Vereador eleito para a sétima legislatura, com mandato de 1881 a 1885, mas que foi interrompida em 1883, Francisco de Oliveira Bueno foi empossado em 24/1/1881 (Atas, 4:49).
Não foi possível apurar sua filiação e naturalidade, parecendo ser adventício em Amparo.
A primeira informação que colhemos foi a de que o
Alferes Francisco de Oliveira Bueno e sua mulher Ana da Silveira Bueno venderam em 3/2/1874 duas glebas terra em Mogi-Mirim a José Gonçalves da Silveira, havidas por herança de seus pais João da Silveira Franco e Rosa Maria de Jesus.
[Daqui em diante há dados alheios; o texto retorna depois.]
(** * eyebalance-backend: the entitlement store and the Stripe webhook

    A shallow embedding of [src/db.js], [src/server.js] and of the variant
    of the server kept in [src/unnamed/part_000], followed by the
    properties of the webhook reconciliation and of the status query.

    Events are typed as the Stripe API types them: a field the API
    declares nullable is an [option], numbers are integers (Stripe's
    timestamps are whole seconds). *)

From Stdlib Require Import ZArith String List Bool Lia.
Import ListNotations.
Open Scope string_scope.
Open Scope Z_scope.

(* ================================================================= *)
(** ** db.js: the [subscriptions] table *)

Module Db.

(** What a cell of the table holds. *)
Inductive value : Type :=
| NULL
| INTEGER (n : Z)
| TEXT (s : string).

Definition is_null (v : value) : bool :=
  match v with NULL => true | _ => false end.

(** SQL [a = b]: a comparison with NULL is never true. *)
Definition sql_eq (a b : value) : bool :=
  match a, b with
  | INTEGER n, INTEGER m => Z.eqb n m
  | TEXT s, TEXT t => String.eqb s t
  | _, _ => false
  end.

(** One row, with the columns of
<<
    CREATE TABLE IF NOT EXISTS subscriptions (
      deviceId TEXT PRIMARY KEY,
      plan TEXT NOT NULL,
      status TEXT NOT NULL,
      trial INTEGER NOT NULL,
      expiresAt INTEGER,
      customerId TEXT)
>> *)
Record row : Type := mkRow {
  deviceId : value;
  plan : value;
  status : value;
  trial : value;
  expiresAt : value;
  customerId : value
}.

(** The database file.  [CREATE TABLE IF NOT EXISTS] keeps the table of
    an existing file as it is, so whether the table carries the column
    [trial INTEGER NOT NULL] that db.js declares is part of the state:
    [trial_column] is [true] for a table created by db.js, [false] for
    a table that has only the five columns the statements of the
    server name. *)
Record database : Type := mkDb {
  trial_column : bool;
  rows : list row
}.

(** [new Database("subscriptions.db")] followed by the CREATE TABLE
    statement: [file] is the table found on disk, if any. *)
Definition open (file : option database) : database :=
  match file with
  | Some d => d
  | None => {| trial_column := true; rows := [] |}
  end.

Definition with_rows (d : database) (rs : list row) : database :=
  {| trial_column := trial_column d; rows := rs |}.

(** The NOT NULL constraints, checked on a row about to be stored. *)
Definition not_null (d : database) (r : row) : bool :=
  negb (is_null (plan r)) && negb (is_null (status r))
  && (negb (trial_column d) || negb (is_null (trial r))).

(** [WHERE deviceId = ?] *)
Definition matches (key : value) (r : row) : bool :=
  sql_eq (deviceId r) key.

(** [SELECT * FROM subscriptions WHERE deviceId = ?], [.get(key)]:
    the first matching row, or [undefined]. *)
Definition get (key : value) (d : database) : option row :=
  find (matches key) (rows d).

(** The rows after every row with the given key has been rewritten. *)
Definition replace (key : value) (set : row -> row) (rs : list row)
  : list row :=
  map (fun r => if matches key r then set r else r) rs.

(** [UPDATE subscriptions SET ... WHERE deviceId = ?]: every matching
    row is replaced by [set] of it.  SQLite checks NOT NULL only on
    the columns the statement assigns, and only when a row matches:
    [assigned_not_null] says that none of the values assigned to
    [plan] and [status] is NULL.  A failing statement changes
    nothing. *)
Definition update_where (assigned_not_null : bool) (set : row -> row)
    (key : value) (d : database) : option database :=
  if assigned_not_null || negb (existsb (matches key) (rows d))
  then Some (with_rows d (replace key set (rows d)))
  else None.

(** [INSERT INTO subscriptions (...) VALUES (...) ON CONFLICT(deviceId)
    DO UPDATE SET ...].  SQLite checks the NOT NULL constraints of the
    row to insert first, whether or not the key is already there; the
    upsert clause only answers the uniqueness conflict.  When a row
    with the key exists it becomes [on_conflict old excluded];
    otherwise the new row is appended.  A NULL key conflicts with
    nothing. *)
Definition insert_on_conflict (on_conflict : row -> row -> row)
    (excluded : row) (d : database) : option database :=
  if not_null d excluded then
    if existsb (matches (deviceId excluded)) (rows d) then
      Some (with_rows d
              (replace (deviceId excluded)
                 (fun old => on_conflict old excluded) (rows d)))
    else Some (with_rows d (rows d ++ [excluded]))
  else None.

(** The row built by an INSERT that names the five columns
    [(deviceId, plan, status, expiresAt, customerId)]: [trial] is not
    named and has no DEFAULT, so it is NULL. *)
Definition five_columns (k p s e c : value) : row :=
  {| deviceId := k; plan := p; status := s; trial := NULL;
     expiresAt := e; customerId := c |}.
Uma das glebas ficava no sítio Caputera e outra no lugar denominado Frutal. (1º of., 306) Este João da Silveira Franco, natural de Atibaia, havia casado em 1831 em Mogi Mirim com Rosa Maria de Sousa, de Mogi Mirim, filha do Capitão Pedro José Ferreira e Joana Gonçalves Lopes; era filho do patriarca Francisco da Silveira Franco e de sua primeira mulher Ana Gertrudes Franco.
O Alferes Francisco de Oliveira Bueno e sua mulher Ana da Silveira Bueno outorgaram procuração a Bernardino de Campos em 12/11/1875 para uma manutenção de posse no bairro da Cachoeira. (1º of., 35:29)
Em 10/5/1880, entre os inspetores de caminho, é mencionado Francisco de Oliveira Bueno. (Atas, 4:31v) Em
6/6/1881, apesar de já ser vereador, o Inspetor Francisco de Oliveira Bueno foi multado, em razão do caminho pelo “Sujo” estar mal feito.(Atas, 4:63)
Em 5/12/1881, o já Capitão Oliveira Bueno, o mais votado entre os presentes, preside a sessão da Câmara. (Atas, 4:77v)
Nenhuma outra informação sobre ele foi encontrada até agora.